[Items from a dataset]

+ + + + +

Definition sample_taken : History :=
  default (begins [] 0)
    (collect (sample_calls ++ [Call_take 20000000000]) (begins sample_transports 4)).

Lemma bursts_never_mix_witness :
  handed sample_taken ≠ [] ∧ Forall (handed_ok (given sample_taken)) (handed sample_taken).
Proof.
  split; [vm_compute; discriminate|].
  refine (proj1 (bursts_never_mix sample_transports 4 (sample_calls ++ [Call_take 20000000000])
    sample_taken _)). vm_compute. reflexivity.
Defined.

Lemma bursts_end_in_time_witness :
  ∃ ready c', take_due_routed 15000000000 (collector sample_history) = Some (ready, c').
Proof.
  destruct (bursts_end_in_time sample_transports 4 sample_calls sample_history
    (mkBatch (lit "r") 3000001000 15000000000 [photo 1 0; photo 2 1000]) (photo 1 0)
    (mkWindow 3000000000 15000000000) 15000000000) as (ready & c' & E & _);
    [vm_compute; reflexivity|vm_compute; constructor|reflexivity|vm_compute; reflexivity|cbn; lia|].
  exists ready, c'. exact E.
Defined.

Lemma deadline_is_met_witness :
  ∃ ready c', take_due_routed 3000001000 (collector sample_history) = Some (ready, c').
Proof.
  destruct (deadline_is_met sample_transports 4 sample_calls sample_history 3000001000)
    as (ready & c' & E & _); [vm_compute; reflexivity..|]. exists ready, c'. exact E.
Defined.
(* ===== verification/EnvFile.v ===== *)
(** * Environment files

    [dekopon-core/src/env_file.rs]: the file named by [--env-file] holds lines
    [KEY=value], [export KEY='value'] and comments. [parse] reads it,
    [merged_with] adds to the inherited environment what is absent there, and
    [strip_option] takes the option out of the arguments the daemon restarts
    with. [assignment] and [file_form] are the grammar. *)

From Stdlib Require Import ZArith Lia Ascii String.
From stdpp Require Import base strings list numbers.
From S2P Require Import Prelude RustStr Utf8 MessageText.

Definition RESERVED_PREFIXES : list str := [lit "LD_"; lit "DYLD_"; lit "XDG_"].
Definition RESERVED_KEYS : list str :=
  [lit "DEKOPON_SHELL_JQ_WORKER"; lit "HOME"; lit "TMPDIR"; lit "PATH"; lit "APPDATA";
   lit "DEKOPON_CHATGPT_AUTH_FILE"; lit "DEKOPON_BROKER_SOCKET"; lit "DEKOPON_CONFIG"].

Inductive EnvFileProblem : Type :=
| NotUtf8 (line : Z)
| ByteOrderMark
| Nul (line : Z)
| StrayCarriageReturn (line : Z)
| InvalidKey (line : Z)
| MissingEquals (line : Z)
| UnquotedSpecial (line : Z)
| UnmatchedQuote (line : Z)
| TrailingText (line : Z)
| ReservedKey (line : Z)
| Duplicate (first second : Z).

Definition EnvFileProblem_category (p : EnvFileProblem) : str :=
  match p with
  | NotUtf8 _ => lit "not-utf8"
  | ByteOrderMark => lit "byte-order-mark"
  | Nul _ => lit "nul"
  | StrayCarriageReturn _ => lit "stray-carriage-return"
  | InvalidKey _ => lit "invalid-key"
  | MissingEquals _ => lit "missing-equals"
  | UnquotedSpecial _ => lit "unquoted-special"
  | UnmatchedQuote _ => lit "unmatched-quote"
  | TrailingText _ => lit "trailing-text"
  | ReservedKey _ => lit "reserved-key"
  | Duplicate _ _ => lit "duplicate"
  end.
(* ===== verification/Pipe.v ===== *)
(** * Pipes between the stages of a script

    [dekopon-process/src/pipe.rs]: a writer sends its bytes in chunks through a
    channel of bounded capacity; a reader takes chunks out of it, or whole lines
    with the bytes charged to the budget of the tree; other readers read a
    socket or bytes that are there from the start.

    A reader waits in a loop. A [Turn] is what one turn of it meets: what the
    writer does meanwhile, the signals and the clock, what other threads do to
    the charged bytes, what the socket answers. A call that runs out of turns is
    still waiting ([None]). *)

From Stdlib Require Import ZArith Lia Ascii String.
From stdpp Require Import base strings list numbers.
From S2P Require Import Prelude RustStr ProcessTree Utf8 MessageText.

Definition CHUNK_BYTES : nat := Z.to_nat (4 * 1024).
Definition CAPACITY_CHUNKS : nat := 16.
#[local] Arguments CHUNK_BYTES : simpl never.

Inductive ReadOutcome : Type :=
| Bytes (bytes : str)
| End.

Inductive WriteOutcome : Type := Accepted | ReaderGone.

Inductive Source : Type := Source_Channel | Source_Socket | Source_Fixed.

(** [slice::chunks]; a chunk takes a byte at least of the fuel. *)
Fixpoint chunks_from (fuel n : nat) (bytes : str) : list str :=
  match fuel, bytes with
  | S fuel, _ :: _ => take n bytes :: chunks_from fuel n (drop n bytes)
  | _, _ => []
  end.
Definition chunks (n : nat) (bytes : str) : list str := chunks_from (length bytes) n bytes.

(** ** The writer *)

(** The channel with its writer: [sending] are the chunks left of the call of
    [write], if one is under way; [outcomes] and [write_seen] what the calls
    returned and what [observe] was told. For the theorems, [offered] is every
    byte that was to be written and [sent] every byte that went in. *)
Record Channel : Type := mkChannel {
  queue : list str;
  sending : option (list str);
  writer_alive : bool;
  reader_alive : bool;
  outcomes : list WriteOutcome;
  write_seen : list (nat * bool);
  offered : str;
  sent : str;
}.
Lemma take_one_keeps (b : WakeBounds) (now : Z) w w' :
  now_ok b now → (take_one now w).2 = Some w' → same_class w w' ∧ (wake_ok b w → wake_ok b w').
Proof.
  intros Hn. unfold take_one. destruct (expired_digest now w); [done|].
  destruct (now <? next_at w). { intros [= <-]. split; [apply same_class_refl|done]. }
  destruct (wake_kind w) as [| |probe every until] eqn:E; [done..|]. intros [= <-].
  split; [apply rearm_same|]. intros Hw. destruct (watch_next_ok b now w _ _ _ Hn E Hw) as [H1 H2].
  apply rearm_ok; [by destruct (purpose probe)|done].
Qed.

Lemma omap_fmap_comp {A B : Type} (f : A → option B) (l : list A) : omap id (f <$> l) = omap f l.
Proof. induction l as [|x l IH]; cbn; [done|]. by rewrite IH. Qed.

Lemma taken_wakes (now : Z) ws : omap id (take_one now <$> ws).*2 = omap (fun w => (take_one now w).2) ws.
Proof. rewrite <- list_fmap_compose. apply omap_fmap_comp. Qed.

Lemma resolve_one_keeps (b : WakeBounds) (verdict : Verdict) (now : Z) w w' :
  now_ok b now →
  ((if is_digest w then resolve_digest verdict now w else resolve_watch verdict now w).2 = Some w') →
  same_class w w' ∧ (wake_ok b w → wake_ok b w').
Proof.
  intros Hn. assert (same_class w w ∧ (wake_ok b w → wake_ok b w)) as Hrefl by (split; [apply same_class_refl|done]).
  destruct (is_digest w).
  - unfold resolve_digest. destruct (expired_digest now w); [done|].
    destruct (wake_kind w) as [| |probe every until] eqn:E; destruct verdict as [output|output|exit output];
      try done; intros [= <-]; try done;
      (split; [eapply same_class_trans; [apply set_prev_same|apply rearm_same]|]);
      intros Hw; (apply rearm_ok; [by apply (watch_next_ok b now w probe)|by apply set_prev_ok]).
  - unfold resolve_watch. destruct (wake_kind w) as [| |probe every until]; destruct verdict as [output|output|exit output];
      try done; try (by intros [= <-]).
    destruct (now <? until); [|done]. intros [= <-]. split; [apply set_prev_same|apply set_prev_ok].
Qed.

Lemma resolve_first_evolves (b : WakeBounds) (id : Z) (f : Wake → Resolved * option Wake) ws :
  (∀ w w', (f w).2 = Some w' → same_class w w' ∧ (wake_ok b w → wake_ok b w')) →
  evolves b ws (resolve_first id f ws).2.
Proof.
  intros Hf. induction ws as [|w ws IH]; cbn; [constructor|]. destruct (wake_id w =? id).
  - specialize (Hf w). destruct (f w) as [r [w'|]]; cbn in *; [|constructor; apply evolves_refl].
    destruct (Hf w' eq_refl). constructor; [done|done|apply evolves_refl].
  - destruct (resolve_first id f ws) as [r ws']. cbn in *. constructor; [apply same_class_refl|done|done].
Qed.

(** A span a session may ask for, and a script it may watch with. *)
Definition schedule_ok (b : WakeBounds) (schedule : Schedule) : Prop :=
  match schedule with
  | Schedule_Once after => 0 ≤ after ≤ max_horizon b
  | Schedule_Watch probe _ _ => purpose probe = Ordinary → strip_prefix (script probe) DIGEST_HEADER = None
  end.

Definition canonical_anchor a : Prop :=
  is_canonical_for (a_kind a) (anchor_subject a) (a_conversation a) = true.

+ + + + +

## The problem
Look above for the line holding "channel of bounded" and the line holding "the charged bytes, what". Retype both, and every line between them, word for word and nothing else.

## Answer box
    channel of bounded capacity; a reader takes chunks out of it, or whole lines
    with the bytes charged to the budget of the tree; other readers read a
    socket or bytes that are there from the start.

    A reader waits in a loop. A [Turn] is what one turn of it meets: what the
    writer does meanwhile, the signals and the clock, what other threads do to
    the charged bytes, what the socket answers. A call that runs out of turns is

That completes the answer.